ACTIVITY >> In the entries that follow, the lines from the one with "Ret (disable_until, time_dst)" through the one with "0 <= tm_hour" are the ones to write out, exactly and with both ends included. Nothing else should appear.
-- EXERCISE MATERIAL follows --
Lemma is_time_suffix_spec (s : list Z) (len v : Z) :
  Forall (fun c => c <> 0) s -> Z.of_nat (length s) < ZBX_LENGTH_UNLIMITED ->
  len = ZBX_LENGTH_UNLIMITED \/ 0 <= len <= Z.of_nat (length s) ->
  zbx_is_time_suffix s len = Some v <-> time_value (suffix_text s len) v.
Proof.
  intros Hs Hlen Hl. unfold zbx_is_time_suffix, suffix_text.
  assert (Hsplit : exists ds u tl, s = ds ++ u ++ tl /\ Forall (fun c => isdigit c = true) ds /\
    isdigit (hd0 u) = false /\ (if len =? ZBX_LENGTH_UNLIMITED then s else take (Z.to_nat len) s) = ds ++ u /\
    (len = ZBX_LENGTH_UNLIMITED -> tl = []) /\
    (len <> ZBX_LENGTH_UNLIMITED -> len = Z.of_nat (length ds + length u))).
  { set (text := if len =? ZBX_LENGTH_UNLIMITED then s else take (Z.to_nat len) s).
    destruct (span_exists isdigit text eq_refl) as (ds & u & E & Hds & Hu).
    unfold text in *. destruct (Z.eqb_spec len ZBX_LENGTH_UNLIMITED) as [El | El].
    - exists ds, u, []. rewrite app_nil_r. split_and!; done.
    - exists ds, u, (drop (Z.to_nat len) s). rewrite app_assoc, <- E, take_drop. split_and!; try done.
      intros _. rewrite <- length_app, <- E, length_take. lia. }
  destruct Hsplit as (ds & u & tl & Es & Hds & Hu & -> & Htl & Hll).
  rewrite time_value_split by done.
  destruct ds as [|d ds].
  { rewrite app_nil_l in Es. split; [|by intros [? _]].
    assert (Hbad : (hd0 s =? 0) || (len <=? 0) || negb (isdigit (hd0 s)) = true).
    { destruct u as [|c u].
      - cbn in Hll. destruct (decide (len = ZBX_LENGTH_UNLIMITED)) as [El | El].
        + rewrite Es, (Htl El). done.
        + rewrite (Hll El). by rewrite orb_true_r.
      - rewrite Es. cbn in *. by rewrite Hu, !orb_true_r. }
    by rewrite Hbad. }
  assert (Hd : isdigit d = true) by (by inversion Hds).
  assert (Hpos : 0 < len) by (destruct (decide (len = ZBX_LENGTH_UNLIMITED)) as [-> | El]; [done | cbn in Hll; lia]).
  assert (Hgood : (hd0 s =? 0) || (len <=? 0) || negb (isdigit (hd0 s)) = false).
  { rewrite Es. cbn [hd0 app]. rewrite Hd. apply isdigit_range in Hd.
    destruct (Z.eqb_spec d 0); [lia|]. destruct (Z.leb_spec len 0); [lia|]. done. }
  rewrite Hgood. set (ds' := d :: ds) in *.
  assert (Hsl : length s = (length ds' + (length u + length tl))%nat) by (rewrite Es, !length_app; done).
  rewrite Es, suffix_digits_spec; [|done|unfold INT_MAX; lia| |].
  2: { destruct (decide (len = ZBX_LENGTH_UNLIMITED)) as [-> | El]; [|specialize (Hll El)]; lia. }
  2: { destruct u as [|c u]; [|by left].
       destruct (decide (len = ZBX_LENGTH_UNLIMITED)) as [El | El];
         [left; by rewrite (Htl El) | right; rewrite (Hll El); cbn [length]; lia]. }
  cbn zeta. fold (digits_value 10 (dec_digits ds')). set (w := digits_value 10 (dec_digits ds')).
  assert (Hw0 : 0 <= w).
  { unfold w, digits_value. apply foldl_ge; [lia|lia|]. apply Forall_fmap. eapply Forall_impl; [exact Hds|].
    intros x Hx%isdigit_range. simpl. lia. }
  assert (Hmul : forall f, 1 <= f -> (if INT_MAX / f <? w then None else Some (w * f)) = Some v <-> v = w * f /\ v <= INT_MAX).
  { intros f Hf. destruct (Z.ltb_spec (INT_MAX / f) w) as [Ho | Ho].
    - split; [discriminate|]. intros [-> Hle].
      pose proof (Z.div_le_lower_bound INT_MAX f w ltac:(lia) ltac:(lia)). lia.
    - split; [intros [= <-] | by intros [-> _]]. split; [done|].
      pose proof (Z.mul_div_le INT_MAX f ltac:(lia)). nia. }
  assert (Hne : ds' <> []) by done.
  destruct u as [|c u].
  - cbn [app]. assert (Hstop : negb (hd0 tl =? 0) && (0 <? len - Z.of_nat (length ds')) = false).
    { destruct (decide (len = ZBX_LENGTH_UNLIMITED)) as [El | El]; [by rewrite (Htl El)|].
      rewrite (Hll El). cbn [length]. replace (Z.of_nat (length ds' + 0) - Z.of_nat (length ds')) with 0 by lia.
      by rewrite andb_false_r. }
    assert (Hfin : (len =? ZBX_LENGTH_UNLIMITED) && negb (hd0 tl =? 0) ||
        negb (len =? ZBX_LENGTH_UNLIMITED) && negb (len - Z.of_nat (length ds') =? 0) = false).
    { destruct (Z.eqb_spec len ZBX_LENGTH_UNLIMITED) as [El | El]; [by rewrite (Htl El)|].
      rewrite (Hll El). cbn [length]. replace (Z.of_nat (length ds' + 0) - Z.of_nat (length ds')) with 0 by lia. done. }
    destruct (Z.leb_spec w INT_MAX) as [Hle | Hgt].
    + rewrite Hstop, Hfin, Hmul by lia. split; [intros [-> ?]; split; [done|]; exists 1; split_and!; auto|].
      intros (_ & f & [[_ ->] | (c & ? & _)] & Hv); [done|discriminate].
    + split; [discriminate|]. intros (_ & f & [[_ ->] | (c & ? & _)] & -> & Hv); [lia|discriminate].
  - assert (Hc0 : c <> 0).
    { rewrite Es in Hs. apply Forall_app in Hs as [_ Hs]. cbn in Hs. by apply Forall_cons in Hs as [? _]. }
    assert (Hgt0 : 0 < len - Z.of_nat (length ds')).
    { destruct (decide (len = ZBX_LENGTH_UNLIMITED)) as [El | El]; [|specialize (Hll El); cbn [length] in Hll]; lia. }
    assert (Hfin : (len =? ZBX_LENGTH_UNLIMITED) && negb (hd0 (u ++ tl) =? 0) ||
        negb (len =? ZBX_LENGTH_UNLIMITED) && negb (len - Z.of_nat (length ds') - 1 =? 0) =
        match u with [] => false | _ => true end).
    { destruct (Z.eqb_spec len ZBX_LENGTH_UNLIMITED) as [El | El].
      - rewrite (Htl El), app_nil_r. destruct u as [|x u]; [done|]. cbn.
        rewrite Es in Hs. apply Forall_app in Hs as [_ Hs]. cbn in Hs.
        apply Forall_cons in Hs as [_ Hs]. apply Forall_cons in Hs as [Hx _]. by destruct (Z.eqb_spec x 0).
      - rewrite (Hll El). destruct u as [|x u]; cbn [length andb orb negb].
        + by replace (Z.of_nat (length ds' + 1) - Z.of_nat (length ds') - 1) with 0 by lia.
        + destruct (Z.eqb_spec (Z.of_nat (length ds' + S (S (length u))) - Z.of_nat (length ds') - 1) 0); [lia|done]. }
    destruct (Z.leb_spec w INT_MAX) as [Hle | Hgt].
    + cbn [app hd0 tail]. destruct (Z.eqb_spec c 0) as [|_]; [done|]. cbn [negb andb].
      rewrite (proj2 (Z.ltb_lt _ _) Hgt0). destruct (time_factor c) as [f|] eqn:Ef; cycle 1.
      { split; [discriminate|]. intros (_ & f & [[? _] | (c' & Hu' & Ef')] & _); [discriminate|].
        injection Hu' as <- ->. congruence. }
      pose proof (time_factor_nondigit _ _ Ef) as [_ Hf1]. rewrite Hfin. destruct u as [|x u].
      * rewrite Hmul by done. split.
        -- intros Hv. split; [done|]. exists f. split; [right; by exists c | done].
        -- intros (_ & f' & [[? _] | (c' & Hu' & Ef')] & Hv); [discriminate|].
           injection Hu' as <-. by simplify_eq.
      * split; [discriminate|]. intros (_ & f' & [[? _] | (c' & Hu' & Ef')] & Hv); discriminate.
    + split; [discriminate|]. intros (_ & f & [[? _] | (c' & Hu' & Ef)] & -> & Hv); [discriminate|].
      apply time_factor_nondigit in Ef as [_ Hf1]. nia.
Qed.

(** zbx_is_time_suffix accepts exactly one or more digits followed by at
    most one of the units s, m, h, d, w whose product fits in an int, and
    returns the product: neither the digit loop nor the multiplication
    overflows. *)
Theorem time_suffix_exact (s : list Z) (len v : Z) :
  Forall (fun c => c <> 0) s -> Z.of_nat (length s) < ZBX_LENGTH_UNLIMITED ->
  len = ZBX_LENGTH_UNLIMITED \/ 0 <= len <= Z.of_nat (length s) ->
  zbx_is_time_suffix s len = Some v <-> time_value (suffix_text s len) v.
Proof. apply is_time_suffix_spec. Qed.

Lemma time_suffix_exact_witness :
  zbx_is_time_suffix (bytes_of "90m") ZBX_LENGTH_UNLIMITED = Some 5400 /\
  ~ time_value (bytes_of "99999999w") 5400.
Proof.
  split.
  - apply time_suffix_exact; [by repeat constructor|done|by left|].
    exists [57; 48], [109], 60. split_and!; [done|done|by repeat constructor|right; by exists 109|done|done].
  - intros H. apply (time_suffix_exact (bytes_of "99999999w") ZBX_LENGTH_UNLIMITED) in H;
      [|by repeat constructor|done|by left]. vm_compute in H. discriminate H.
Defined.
-- EXERCISE MATERIAL concluded --
-- EXERCISE MATERIAL follows --
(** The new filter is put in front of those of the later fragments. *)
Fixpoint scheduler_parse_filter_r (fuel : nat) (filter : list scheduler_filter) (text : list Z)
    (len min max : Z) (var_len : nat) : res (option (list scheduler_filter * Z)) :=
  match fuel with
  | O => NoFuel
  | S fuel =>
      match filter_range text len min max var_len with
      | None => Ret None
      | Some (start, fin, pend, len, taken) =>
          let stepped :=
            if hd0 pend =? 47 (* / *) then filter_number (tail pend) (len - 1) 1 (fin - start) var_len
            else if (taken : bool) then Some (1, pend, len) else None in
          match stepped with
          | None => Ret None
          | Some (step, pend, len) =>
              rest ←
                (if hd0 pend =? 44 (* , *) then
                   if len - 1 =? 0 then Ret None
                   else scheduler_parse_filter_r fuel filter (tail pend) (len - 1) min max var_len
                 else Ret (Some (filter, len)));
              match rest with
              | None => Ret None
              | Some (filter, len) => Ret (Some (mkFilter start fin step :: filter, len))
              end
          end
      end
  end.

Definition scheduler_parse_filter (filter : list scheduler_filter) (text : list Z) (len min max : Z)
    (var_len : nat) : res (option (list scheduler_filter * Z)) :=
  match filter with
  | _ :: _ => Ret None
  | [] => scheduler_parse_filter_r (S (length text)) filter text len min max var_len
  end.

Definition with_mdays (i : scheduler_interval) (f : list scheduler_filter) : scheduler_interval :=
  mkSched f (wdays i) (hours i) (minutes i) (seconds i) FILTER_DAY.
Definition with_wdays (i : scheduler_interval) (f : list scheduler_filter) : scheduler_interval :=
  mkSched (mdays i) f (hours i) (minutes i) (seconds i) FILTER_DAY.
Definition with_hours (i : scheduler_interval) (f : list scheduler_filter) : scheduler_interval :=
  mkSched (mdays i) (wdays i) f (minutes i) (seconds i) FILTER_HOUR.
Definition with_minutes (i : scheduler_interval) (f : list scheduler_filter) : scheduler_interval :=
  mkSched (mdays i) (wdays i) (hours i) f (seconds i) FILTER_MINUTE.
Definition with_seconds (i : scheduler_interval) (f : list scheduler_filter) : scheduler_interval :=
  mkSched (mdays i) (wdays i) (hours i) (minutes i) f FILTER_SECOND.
-- EXERCISE MATERIAL concluded --
-- EXERCISE MATERIAL follows --
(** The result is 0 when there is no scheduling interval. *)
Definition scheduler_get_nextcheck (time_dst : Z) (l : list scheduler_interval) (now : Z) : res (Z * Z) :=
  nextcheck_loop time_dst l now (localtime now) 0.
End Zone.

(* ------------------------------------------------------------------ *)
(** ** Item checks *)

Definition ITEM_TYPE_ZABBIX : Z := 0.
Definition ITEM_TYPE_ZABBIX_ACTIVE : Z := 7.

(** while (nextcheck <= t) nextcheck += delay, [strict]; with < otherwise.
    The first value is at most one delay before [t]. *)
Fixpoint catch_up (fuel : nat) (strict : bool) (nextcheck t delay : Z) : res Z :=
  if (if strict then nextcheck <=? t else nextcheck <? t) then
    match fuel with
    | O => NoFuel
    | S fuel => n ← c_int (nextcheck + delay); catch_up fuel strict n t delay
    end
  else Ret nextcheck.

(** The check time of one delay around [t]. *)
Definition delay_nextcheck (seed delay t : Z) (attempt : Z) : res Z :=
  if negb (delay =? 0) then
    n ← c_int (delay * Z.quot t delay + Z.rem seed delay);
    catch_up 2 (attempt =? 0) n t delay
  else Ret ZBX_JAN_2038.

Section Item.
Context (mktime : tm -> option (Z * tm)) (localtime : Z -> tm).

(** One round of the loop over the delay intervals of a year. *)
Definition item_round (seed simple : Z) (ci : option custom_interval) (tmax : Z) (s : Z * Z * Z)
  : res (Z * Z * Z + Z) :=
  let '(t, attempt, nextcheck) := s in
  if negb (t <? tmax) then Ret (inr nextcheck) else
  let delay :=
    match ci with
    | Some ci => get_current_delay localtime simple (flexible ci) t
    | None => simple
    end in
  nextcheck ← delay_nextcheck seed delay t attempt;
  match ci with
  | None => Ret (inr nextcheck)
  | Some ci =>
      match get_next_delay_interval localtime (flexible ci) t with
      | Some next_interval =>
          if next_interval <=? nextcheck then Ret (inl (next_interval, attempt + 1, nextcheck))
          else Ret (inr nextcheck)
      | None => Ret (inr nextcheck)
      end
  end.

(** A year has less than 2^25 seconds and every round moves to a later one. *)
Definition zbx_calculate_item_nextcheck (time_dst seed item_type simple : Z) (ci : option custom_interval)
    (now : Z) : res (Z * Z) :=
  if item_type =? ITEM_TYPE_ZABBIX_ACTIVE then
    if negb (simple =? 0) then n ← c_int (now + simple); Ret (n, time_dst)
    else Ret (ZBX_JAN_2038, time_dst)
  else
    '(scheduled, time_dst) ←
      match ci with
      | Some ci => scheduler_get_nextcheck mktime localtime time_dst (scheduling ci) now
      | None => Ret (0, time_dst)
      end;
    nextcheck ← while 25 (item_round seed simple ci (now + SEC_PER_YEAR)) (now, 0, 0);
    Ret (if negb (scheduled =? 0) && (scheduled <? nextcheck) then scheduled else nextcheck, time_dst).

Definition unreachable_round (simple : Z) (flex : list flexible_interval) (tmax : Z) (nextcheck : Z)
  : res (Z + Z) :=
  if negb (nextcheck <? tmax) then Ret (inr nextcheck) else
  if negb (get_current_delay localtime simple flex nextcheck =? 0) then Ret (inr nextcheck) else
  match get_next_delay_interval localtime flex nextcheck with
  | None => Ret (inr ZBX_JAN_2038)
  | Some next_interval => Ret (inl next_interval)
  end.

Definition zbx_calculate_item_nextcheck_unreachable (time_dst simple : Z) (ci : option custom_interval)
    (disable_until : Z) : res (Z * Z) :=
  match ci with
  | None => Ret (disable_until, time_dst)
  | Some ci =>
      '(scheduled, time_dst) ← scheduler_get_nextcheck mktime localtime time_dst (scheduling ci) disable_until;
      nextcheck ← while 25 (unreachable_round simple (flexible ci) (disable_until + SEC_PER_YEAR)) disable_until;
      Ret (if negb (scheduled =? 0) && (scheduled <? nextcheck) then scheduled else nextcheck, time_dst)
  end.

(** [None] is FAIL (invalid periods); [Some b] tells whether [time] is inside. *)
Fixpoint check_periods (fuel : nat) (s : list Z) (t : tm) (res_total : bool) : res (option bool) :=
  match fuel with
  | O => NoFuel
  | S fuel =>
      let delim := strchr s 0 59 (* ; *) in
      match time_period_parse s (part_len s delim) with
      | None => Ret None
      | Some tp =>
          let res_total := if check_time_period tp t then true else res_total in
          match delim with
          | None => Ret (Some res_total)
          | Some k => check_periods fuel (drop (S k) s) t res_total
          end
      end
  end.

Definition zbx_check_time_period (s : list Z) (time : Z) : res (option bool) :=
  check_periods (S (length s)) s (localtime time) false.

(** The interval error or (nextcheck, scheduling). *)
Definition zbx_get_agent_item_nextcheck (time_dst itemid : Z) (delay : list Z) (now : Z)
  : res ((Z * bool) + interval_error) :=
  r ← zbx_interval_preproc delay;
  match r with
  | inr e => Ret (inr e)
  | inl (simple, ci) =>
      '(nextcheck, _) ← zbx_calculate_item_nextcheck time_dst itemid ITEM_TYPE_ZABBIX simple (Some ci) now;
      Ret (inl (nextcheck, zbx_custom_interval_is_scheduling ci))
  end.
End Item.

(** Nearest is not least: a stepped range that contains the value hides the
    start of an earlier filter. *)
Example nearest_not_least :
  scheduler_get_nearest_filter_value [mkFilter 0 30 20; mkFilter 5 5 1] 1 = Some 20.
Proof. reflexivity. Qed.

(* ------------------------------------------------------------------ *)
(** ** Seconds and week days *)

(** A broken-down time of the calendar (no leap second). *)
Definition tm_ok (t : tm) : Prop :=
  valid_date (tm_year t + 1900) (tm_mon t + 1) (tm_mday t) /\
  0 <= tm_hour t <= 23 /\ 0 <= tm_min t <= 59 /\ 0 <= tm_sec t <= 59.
-- EXERCISE MATERIAL concluded --
RESPONSE TO THE EXERCISE >>
  | None => Ret (disable_until, time_dst)
  | Some ci =>
      '(scheduled, time_dst) ← scheduler_get_nextcheck mktime localtime time_dst (scheduling ci) disable_until;
      nextcheck ← while 25 (unreachable_round simple (flexible ci) (disable_until + SEC_PER_YEAR)) disable_until;
      Ret (if negb (scheduled =? 0) && (scheduled <? nextcheck) then scheduled else nextcheck, time_dst)
  end.

(** [None] is FAIL (invalid periods); [Some b] tells whether [time] is inside. *)
Fixpoint check_periods (fuel : nat) (s : list Z) (t : tm) (res_total : bool) : res (option bool) :=
  match fuel with
  | O => NoFuel
  | S fuel =>
      let delim := strchr s 0 59 (* ; *) in
      match time_period_parse s (part_len s delim) with
      | None => Ret None
      | Some tp =>
          let res_total := if check_time_period tp t then true else res_total in
          match delim with
          | None => Ret (Some res_total)
          | Some k => check_periods fuel (drop (S k) s) t res_total
          end
      end
  end.

Definition zbx_check_time_period (s : list Z) (time : Z) : res (option bool) :=
  check_periods (S (length s)) s (localtime time) false.

(** The interval error or (nextcheck, scheduling). *)
Definition zbx_get_agent_item_nextcheck (time_dst itemid : Z) (delay : list Z) (now : Z)
  : res ((Z * bool) + interval_error) :=
  r ← zbx_interval_preproc delay;
  match r with
  | inr e => Ret (inr e)
  | inl (simple, ci) =>
      '(nextcheck, _) ← zbx_calculate_item_nextcheck time_dst itemid ITEM_TYPE_ZABBIX simple (Some ci) now;
      Ret (inl (nextcheck, zbx_custom_interval_is_scheduling ci))
  end.
End Item.

(** Nearest is not least: a stepped range that contains the value hides the
    start of an earlier filter. *)
Example nearest_not_least :
  scheduler_get_nearest_filter_value [mkFilter 0 30 20; mkFilter 5 5 1] 1 = Some 20.
Proof. reflexivity. Qed.

(* ------------------------------------------------------------------ *)
(** ** Seconds and week days *)

(** A broken-down time of the calendar (no leap second). *)
Definition tm_ok (t : tm) : Prop :=
  valid_date (tm_year t + 1900) (tm_mon t + 1) (tm_mday t) /\
  0 <= tm_hour t <= 23 /\ 0 <= tm_min t <= 59 /\ 0 <= tm_sec t <= 59.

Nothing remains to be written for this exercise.